◆ **Exercise brief**: Search term "false": copy each line of the records that contains it.

◆ **Records to use**:
(** * Vegas Pool Coaches: the rule-based scoring and recommendation engine

    A shallow embedding of the deterministic water-chemistry logic of the
    backend, taken function by function from the JavaScript sources:

    - [Pool]           src/models/Pool.js  (latestWaterChemistry,
                       needsAttention, getRecommendations)
    - [MaintenanceLog] src/models/MaintenanceLog.js (calculateQualityScore)
    - [Premium]        the premium route file (calculateChemistryScore,
                       calculateClarityScore, calculateEquipmentScore,
                       calculateOverallGrade, performWeeklyAIAnalysis)
    - [Consulting]     the consulting route file (generateRuleBasedAnalysis,
                       calculateTrend)
    - [Trend]          calculateTrend again, in the arithmetic of doubles

    Modelling conventions.

    - A JavaScript number is an IEEE 754 double.  Where the code divides
      and the rounding can decide the result (the equipment score, the mean
      behind the weekly grade, the percent change of calculateTrend in
      [Trend]) the number is a binary64 float and the operations are those
      of the standard.  Where the code only compares a measurement with
      constants or counts in whole points (the bands of Pool.js, the
      chemistry and quality scores) the number is a rational [Q].
    - [Consulting.calculateTrend] is calculateTrend over the rationals,
      with [JsNum.num] adding the two infinities and NaN for its division;
      it carries the statements on the readings that enter a trend and on
      an older half of mean zero.
    - A Date is its number of milliseconds, a [Z]; "new Date()" is an explicit
      argument [now].
    - A property that may be undefined is an [option]; a comparison with
      undefined is false, as in JavaScript.
    - Array.prototype.push is an append at the end of a list. *)

From Stdlib Require Import QArith ZArith List String Ascii Bool Lia Lqa.
From Stdlib Require Import Qminmax Qround Qabs DecimalString.
From Stdlib Require Import Sorted Permutation.
From Stdlib Require Import PrimFloat.
From Stdlib Require Uint63.
From Stdlib Require FloatAxioms SpecFloat FloatOps.
Import ListNotations.

Local Open Scope string_scope.
Local Open Scope list_scope.
Local Open Scope Z_scope.
Local Open Scope Q_scope.

#[local] Set Warnings "-inexact-float".

(** ** Comparisons of JavaScript numbers *)

(** [x < y] on finite numbers. *)
Definition Qltb (x y : Q) : bool :=
  match x ?= y with
  | Lt => true
  | _ => false
  end.

(** [x <= y] and [x >= y] on finite numbers. *)
Definition Qleb (x y : Q) : bool := Qle_bool x y.
Definition Qgeb (x y : Q) : bool := Qle_bool y x.

(** [v < c] and [v > c] where [v] may be undefined: undefined converts to NaN
    and every comparison with NaN is false. *)
Definition undef_ltb (v : option Q) (c : Q) : bool :=
  match v with
  | Some x => Qltb x c
  | None => false
  end.

Definition undef_gtb (v : option Q) (c : Q) : bool :=
  match v with
  | Some x => Qltb c x
  | None => false
  end.

(** ** Array.prototype.sort

    The sort is stable (ECMAScript 2019): an element moves in front of the
    elements it compares strictly smaller than, and keeps its place among
    the elements it compares equal to. *)
Section Sort.
Context {A : Type} (compare : A -> A -> Z).

Fixpoint sort_insert (x : A) (l : list A) : list A :=
  match l with
  | [] => [x]
  | y :: l' =>
      if (compare x y <=? 0)%Z then x :: l else y :: sort_insert x l'
  end.

Definition sort (l : list A) : list A := fold_right sort_insert [] l.

End Sort.

(** ** src/models/Pool.js *)
Module Pool.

◆ **Solution to this problem**:
      undefined is false, as in JavaScript.
  | _ => false
    and every comparison with NaN is false. *)
  | None => false
  | None => false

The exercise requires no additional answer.